(** X16: the condition of the script's [console.assert] holds however
    the promises settle: the fulfilled and the rejected ones together
    are all of them, so the numbers collected and the failures counted
    add up to the number of promises. *)
Theorem generator_counts_match (data : list Generator.settled) :
  Generator.counts_match data = true ∧
  (length (fst (Generator.collect data))
   + length (snd (Generator.collect data)) = length data)%nat.
Proof.
  destruct (generator_lengths data) as (H1 & H2 & H3).
  rewrite generator_collect. cbn [fst snd]. split; [|done].
  unfold Generator.counts_match. rewrite H2, H3. apply Z.eqb_eq. lia.
Qed.

(** X17: the script logs the fulfilled values, each as often as it was
    produced, in ascending order, and as failed attempts the number of
    rejected promises. *)
Theorem generator_report_sorted (data : list Generator.settled) :
  Sorted Z.le (fst (Generator.report data)) ∧
  fst (Generator.report data) ≡ₚ Generator.values data ∧
  snd (Generator.report data)
    = Z.of_nat (length (List.filter Generator.is_rejected data)).
Proof.
  unfold Generator.report. rewrite generator_collect. cbn [fst snd].
  split_and!.
  - induction (Generator.values data) as [|a l IH]; cbn; [constructor|].
    by apply generator_sort_insert_sorted.
  - induction (Generator.values data) as [|a l IH]; cbn; [done|].
    by rewrite generator_sort_insert_perm, IH.
  - f_equal. symmetry. apply generator_lengths.
Qed.

Example generator_report_sample :
  Generator.report Generator.sample = ([0; 7; 7; 42; 99], 2).
Proof. reflexivity. Qed.

(** ** What the rate limiter guarantees *)






(** [main] without the monad. *)
Lemma main_eq (fs : filesystem) (inp imd_parquet outp : string)
    (n_years : option Z) :
  main parse_text timestamp_to_string fs inp imd_parquet outp n_years
  = match load_df fs inp n_years with
    | (t, Raise e) => (t, Raise e)
    | (t, Ok df) =>
        match read_parquet fs imd_parquet with
        | Raise e => ((t ++ [ReadParquet imd_parquet])%list, Raise e)
        | Ok imd =>
            match attach_imd_frame df imd with
            | Raise e => ((t ++ [ReadParquet imd_parquet])%list, Raise e)
            | Ok j =>
                ((t ++ [ReadParquet imd_parquet; Makedirs outp;
                        ToParquet outp
                          (clean_and_collapse parse_text timestamp_to_string j)])%list,
                 Ok ())
            end
        end
    end.
Proof.
  unfold main, attach_imd.
  destruct (load_df fs inp n_years) as [t [df | e]]; [| reflexivity].
  rewrite io_bind_Ok.
  destruct (read_parquet fs imd_parquet) as [imd | e]; [| reflexivity].
  rewrite io_bind_Ok. unfold io_lift.
  destruct (attach_imd_frame df imd) as [j | e]; cbn;
    by rewrite <- ?app_assoc, ?app_nil_r.
Qed.

(** X13: a run that succeeds has loaded a non-empty episode frame, then
    read the lookup once, joined it, and last created the output directory
    and written, once, the collapse of the joined frame. *)
Theorem main_success (fs : filesystem) (inp imd_parquet outp : string)
    (n_years : option Z) (t : list event) :
  main parse_text timestamp_to_string fs inp imd_parquet outp n_years
  = (t, Ok ()) ->
  exists t1 df imd j,
    load_df fs inp n_years = (t1, Ok df) /\
    df <> [] /\
    read_parquet fs imd_parquet = Ok imd /\
    attach_imd_frame df imd = Ok j /\
    length j = length df /\
    t = (t1 ++ [ReadParquet imd_parquet; Makedirs outp;
                ToParquet outp
                  (clean_and_collapse parse_text timestamp_to_string j)])%list.
Proof.
  rewrite main_eq.
  destruct (load_df fs inp n_years) as [t1 [df | e]] eqn:Hload; [| done].
  destruct (read_parquet fs imd_parquet) as [imd | e]; [| done].
  destruct (attach_imd_frame df imd) as [j | e] eqn:Hj; [| done].
  intros [= <-]. exists t1, df, imd, j.
  split; [done |]. split; [by apply load_df_Ok in Hload as [? _] |].
  split; [done |]. split; [done |]. split; [| done].
  apply attach_imd_frame_Ok_pairs in Hj as ->. by rewrite length_map.
Qed.


End Run.

(** ** The collapse, continued *)

Lemma remove_dups_length_le {A} `{EqDecision A} (l : list A) :
  (length (remove_dups l) <= length l)%nat.
Proof.
  apply submseteq_length, NoDup_submseteq; [apply NoDup_remove_dups |].
  intros x. by rewrite elem_of_remove_dups.
Qed.

Lemma bool_or_true_iff (l : list (option bool)) :
  bool_or l = Some true <-> Some true ∈ l.
Proof.
  induction l as [| x l IH]; [by rewrite elem_of_nil |].
  rewrite elem_of_cons, <- IH. change (bool_or (x :: l)) with
    (match x, bool_or l with
     | Some a, Some b => Some (a || b)
     | Some a, None => Some a
     | None, acc => acc
     end).
  destruct x as [[] |], (bool_or l) as [[] |]; cbn; intuition congruence.
Qed.

Lemma bool_or_is_Some (l : list (option bool)) :
  l <> [] -> Forall is_Some l -> is_Some (bool_or l).
Proof.
  intros Hne Hall. destruct l as [| x l]; [done |].
  apply Forall_cons in Hall as [[a ->] _].
  change (bool_or (Some a :: l)) with
    (match bool_or l with Some b => Some (a || b) | None => Some a end).
  by destruct (bool_or l).
Qed.
Definition assemblePacket (r : ResponseDetails) : Buffer :=
  let packetHeader := alloc 12 in
  let packetHeader := encodeBitSection packetHeader (versionNum r) 0 4 in
  let packetHeader := encodeBitSection packetHeader (type r) 4 2 in
  let packetHeader := encodeBitSection packetHeader (sequence r) 6 26 in
  let packetHeader := encodeBitSection packetHeader (time r) 32 32 in
  let packetHeader := encodeBitSection packetHeader (size r) 64 32 in
  packetHeader.

End ITPResponse.

(* ================================================================== *)
(** * The client session (class [ImageClient]) *)
(* ================================================================== *)

Module ImageClient.
Import JS.

Fixpoint extractBits_loop (n : nat) (packet : Buffer) (offset i value : Z) : Z :=
  match n with
  | O => value
  | S k =>
      let byteIndex := floor_div (offset + i) 8 in
      let bitIndex := 7 - rem (offset + i) 8 in
      let bit := band (sar (num (get packet byteIndex)) bitIndex) 1 in
      extractBits_loop k packet offset (i + 1) (bor (shl value 1) bit)
  end.

Definition extractBits (packet : Buffer) (offset length : Z) : Z :=
  extractBits_loop (Z.to_nat length) packet offset 0 0.

Inductive TypeText := Found | NotFound.

(** What the session does to the outside world.  The file system and
    the viewer are external collaborators; their calls are recorded,
    in order, and taken to return normally. *)
Inductive Event :=
| LogPacketBits (header : Buffer)
| LogServerSent (version : Z) (type : TypeText) (sequence timestamp : Z)
| WriteFile (name : jsstring) (contents : Buffer)
| OpenViewer (name : jsstring)
| SocketEnd.

Definition logPacketBits (packet : Buffer) : list Event :=
  [LogPacketBits packet].

Definition displayHeader (data : Buffer) : list Event :=
  let header := slice data 0 12 in
  logPacketBits header.

Definition processHeader (header : Buffer) : list Event :=
  let version := extractBits header 0 4 in
  let type := extractBits header 4 2 in
  let sequence := extractBits header 6 26 in
  let timestamp := extractBits header 32 32 in
  [LogServerSent version (if type =? 1 then Found else NotFound)
                 sequence timestamp].

Definition saveImage (imageName : jsstring) (imageData : Buffer) : list Event :=
  [WriteFile imageName imageData].

(** The ['data'] listener installed by [handleResponse]. *)
Definition handleResponse (imageName : jsstring) (data : Buffer) : list Event :=
  displayHeader data
    ++ (let header := slice data 0 12 in processHeader header)
    ++ saveImage imageName (slice_from data 12)
    ++ [OpenViewer imageName]
    ++ [SocketEnd].


Definition writes_file (e : Event) : bool :=
  match e with WriteFile _ _ => true | _ => false end.




(** What [logPacketBits] prints.  [console.log] ends its line; each
    byte is printed, between two spaces, as
    [packet[i].toString(2).padStart(8, '0')]; a line ends after every
    fourth byte and after the last byte when the count of bytes is not
    a multiple of 4. *)
Definition received_header : jsstring :=
  [73; 84; 80; 32; 112; 97; 99; 107; 101; 116; 32; 104; 101; 97; 100; 101;
   114; 32; 114; 101; 99; 101; 105; 118; 101; 100; 58].

Definition binaryString (byte : Z) : jsstring := padStart (toString2 byte) 8 ch_0.

Fixpoint logPacketBits_loop (bytes : list Z) (i : Z) : jsstring :=
  match bytes with
  | [] => []
  | byte :: rest =>
      [32] ++ binaryString byte ++ [32]
        ++ (if rem (i + 1) 4 =? 0 then [10] else [])
        ++ logPacketBits_loop rest (i + 1)
  end.

Definition logPacketBits_text (packet : Buffer) : jsstring :=
  received_header ++ [10]
    ++ logPacketBits_loop packet 0
    ++ (if rem (JS.length packet) 4 =? 0 then [] else [10]).

End ImageClient.

(* ================================================================== *)
(** * The server session ([manageClient], [handleData], ...) *)
(* ================================================================== *)

Module ClientsHandler.
Import JS.

Record Details := mkDetails {
  version : Z;
  timestamp : Z;
  imageType : Z;
  fileName : jsstring
}.

Inductive Event :=
| LogConnected (sequenceNumber timestamp : Z)
| LogPacket (packet : Buffer)
| LogRequest (sequenceNumber : Z) (details : Details) (extension : jsstring)
| SockWrite (packet : Buffer)
| SockEnd.

(** The state that outlives a call: the private variables of
    [Singleton] and the [responseDetails] object of [ITPResponse]. *)
Record ServerState := mkServerState {
  singleton : Singleton.State;
  responseDetails : ITPResponse.ResponseDetails
}.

▶ [WHAT IS NEEDED]:
All that belongs in the answer is the run of lines above from the line containing "rewrite elem_of_cons, <- IH." through the line containing "let packetHeader := encodeBitSection packetHeader (versionNum", exactly as written.

▶ [ANSWER BOX]:
  rewrite elem_of_cons, <- IH. change (bool_or (x :: l)) with
    (match x, bool_or l with
     | Some a, Some b => Some (a || b)
     | Some a, None => Some a
     | None, acc => acc
     end).
  destruct x as [[] |], (bool_or l) as [[] |]; cbn; intuition congruence.
Qed.

Lemma bool_or_is_Some (l : list (option bool)) :
  l <> [] -> Forall is_Some l -> is_Some (bool_or l).
Proof.
  intros Hne Hall. destruct l as [| x l]; [done |].
  apply Forall_cons in Hall as [[a ->] _].
  change (bool_or (Some a :: l)) with
    (match bool_or l with Some b => Some (a || b) | None => Some a end).
  by destruct (bool_or l).
Qed.
Definition assemblePacket (r : ResponseDetails) : Buffer :=
  let packetHeader := alloc 12 in
  let packetHeader := encodeBitSection packetHeader (versionNum r) 0 4 in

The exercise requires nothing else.